Task brief: From the first line to the last, transcribe the material exactly.

Provided data:
(** * The progress-block editor of [new_problem.py]

    A shallow embedding of the markdown editor of [new_problem.py]
    ([extract_progress_block], [upsert_category_block],
    [add_problem_checkbox], [update_summary_counts],
    [replace_progress_block]) together with the part of Python's [str] and
    [re] that these functions call.

    A Python [str] is a sequence of Unicode code points; it is modelled as a
    list of code points.  Regular expressions are modelled by a small
    backtracking matcher that returns its matches in the order in which
    Python's engine tries them, so that [re.search], [re.sub] and
    [re.findall] are read off the first match. *)

From Stdlib Require Import List NArith Arith Bool Lia String Ascii DecimalString
  DecimalNat.
Import ListNotations.

Set Implicit Arguments.

Local Abbreviation length := Datatypes.length.

(** ** Text *)

Definition char := N.
Definition text := list char.

(** An ASCII literal as text. *)
Definition str (s : string) : text := map N_of_ascii (list_ascii_of_string s).
Arguments str s%_string.

Definition NL : char := 10%N.
Definition BACKSLASH : char := 92%N.
(** U+2014, the em dash of the entry line. *)
Definition EM_DASH : char := 8212%N.

(** [str.isspace], which is also [\s] of a [str] pattern and the set that
    [str.rstrip()] removes. *)
Definition is_space (c : char) : bool :=
  ((9 <=? c) && (c <=? 13) || (28 <=? c) && (c <=? 32)
   || (c =? 133) || (c =? 160) || (c =? 5760)
   || (8192 <=? c) && (c <=? 8202)
   || (c =? 8232) || (c =? 8233) || (c =? 8239) || (c =? 8287)
   || (c =? 12288))%N.

(** The decimal digits of Unicode 14 (category Nd), as inclusive ranges:
    [\d] of a [str] pattern. *)
Definition decimal_ranges : list (N * N) :=
  [(48, 57); (1632, 1641); (1776, 1785); (1984, 1993); (2406, 2415);
   (2534, 2543); (2662, 2671); (2790, 2799); (2918, 2927); (3046, 3055);
   (3174, 3183); (3302, 3311); (3430, 3439); (3558, 3567); (3664, 3673);
   (3792, 3801); (3872, 3881); (4160, 4169); (4240, 4249); (6112, 6121);
   (6160, 6169); (6470, 6479); (6608, 6617); (6784, 6793); (6800, 6809);
   (6992, 7001); (7088, 7097); (7232, 7241); (7248, 7257); (42528, 42537);
   (43216, 43225); (43264, 43273); (43472, 43481); (43504, 43513);
   (43600, 43609); (44016, 44025); (65296, 65305); (66720, 66729);
   (68912, 68921); (69734, 69743); (69872, 69881); (69942, 69951);
   (70096, 70105); (70384, 70393); (70736, 70745); (70864, 70873);
   (71248, 71257); (71360, 71369); (71472, 71481); (71904, 71913);
   (72016, 72025); (72784, 72793); (73040, 73049); (73120, 73129);
   (92768, 92777); (92864, 92873); (93008, 93017); (120782, 120831);
   (123200, 123209); (123632, 123641); (125264, 125273);
   (130032, 130041)]%N.

Definition is_decimal (c : char) : bool :=
  existsb (fun r => (fst r <=? c) && (c <=? snd r))%N decimal_ranges.

Definition any_char (_ : char) : bool := true.
Definition is_char (a c : char) : bool := (a =? c)%N.
Definition not_char (a c : char) : bool := negb (a =? c)%N.

(** [s.startswith(p)]. *)
Fixpoint starts_with (p s : text) : bool :=
  match p, s with
  | [], _ => true
  | _ :: _, [] => false
  | a :: p', b :: s' => (a =? b)%N && starts_with p' s'
  end.

(** [p in s]. *)
Fixpoint contains (p s : text) : bool :=
  starts_with p s || match s with [] => false | _ :: s' => contains p s' end.

(** [s.replace(old, new)]: every occurrence of [old], leftmost first and
    not overlapping.  [skip] counts the characters of an occurrence still to
    be passed over. *)
Fixpoint replace_aux (old new : text) (skip : nat) (s : text) : text :=
  match s with
  | [] => []
  | c :: t =>
      match skip with
      | S k => replace_aux old new k t
      | O => if starts_with old s
             then new ++ replace_aux old new (length old - 1) t
             else c :: replace_aux old new 0 t
      end
  end.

The answer:
(** * The progress-block editor of [new_problem.py]

    A shallow embedding of the markdown editor of [new_problem.py]
    ([extract_progress_block], [upsert_category_block],
    [add_problem_checkbox], [update_summary_counts],
    [replace_progress_block]) together with the part of Python's [str] and
    [re] that these functions call.

    A Python [str] is a sequence of Unicode code points; it is modelled as a
    list of code points.  Regular expressions are modelled by a small
    backtracking matcher that returns its matches in the order in which
    Python's engine tries them, so that [re.search], [re.sub] and
    [re.findall] are read off the first match. *)

From Stdlib Require Import List NArith Arith Bool Lia String Ascii DecimalString
  DecimalNat.
Import ListNotations.

Set Implicit Arguments.

Local Abbreviation length := Datatypes.length.

(** ** Text *)

Definition char := N.
Definition text := list char.

(** An ASCII literal as text. *)
Definition str (s : string) : text := map N_of_ascii (list_ascii_of_string s).
Arguments str s%_string.

Definition NL : char := 10%N.
Definition BACKSLASH : char := 92%N.
(** U+2014, the em dash of the entry line. *)
Definition EM_DASH : char := 8212%N.

(** [str.isspace], which is also [\s] of a [str] pattern and the set that
    [str.rstrip()] removes. *)
Definition is_space (c : char) : bool :=
  ((9 <=? c) && (c <=? 13) || (28 <=? c) && (c <=? 32)
   || (c =? 133) || (c =? 160) || (c =? 5760)
   || (8192 <=? c) && (c <=? 8202)
   || (c =? 8232) || (c =? 8233) || (c =? 8239) || (c =? 8287)
   || (c =? 12288))%N.

(** The decimal digits of Unicode 14 (category Nd), as inclusive ranges:
    [\d] of a [str] pattern. *)
Definition decimal_ranges : list (N * N) :=
  [(48, 57); (1632, 1641); (1776, 1785); (1984, 1993); (2406, 2415);
   (2534, 2543); (2662, 2671); (2790, 2799); (2918, 2927); (3046, 3055);
   (3174, 3183); (3302, 3311); (3430, 3439); (3558, 3567); (3664, 3673);
   (3792, 3801); (3872, 3881); (4160, 4169); (4240, 4249); (6112, 6121);
   (6160, 6169); (6470, 6479); (6608, 6617); (6784, 6793); (6800, 6809);
   (6992, 7001); (7088, 7097); (7232, 7241); (7248, 7257); (42528, 42537);
   (43216, 43225); (43264, 43273); (43472, 43481); (43504, 43513);
   (43600, 43609); (44016, 44025); (65296, 65305); (66720, 66729);
   (68912, 68921); (69734, 69743); (69872, 69881); (69942, 69951);
   (70096, 70105); (70384, 70393); (70736, 70745); (70864, 70873);
   (71248, 71257); (71360, 71369); (71472, 71481); (71904, 71913);
   (72016, 72025); (72784, 72793); (73040, 73049); (73120, 73129);
   (92768, 92777); (92864, 92873); (93008, 93017); (120782, 120831);
   (123200, 123209); (123632, 123641); (125264, 125273);
   (130032, 130041)]%N.

Definition is_decimal (c : char) : bool :=
  existsb (fun r => (fst r <=? c) && (c <=? snd r))%N decimal_ranges.

Definition any_char (_ : char) : bool := true.
Definition is_char (a c : char) : bool := (a =? c)%N.
Definition not_char (a c : char) : bool := negb (a =? c)%N.

(** [s.startswith(p)]. *)
Fixpoint starts_with (p s : text) : bool :=
  match p, s with
  | [], _ => true
  | _ :: _, [] => false
  | a :: p', b :: s' => (a =? b)%N && starts_with p' s'
  end.

(** [p in s]. *)
Fixpoint contains (p s : text) : bool :=
  starts_with p s || match s with [] => false | _ :: s' => contains p s' end.

(** [s.replace(old, new)]: every occurrence of [old], leftmost first and
    not overlapping.  [skip] counts the characters of an occurrence still to
    be passed over. *)
Fixpoint replace_aux (old new : text) (skip : nat) (s : text) : text :=
  match s with
  | [] => []
  | c :: t =>
      match skip with
      | S k => replace_aux old new k t
      | O => if starts_with old s
             then new ++ replace_aux old new (length old - 1) t
             else c :: replace_aux old new 0 t
      end
  end.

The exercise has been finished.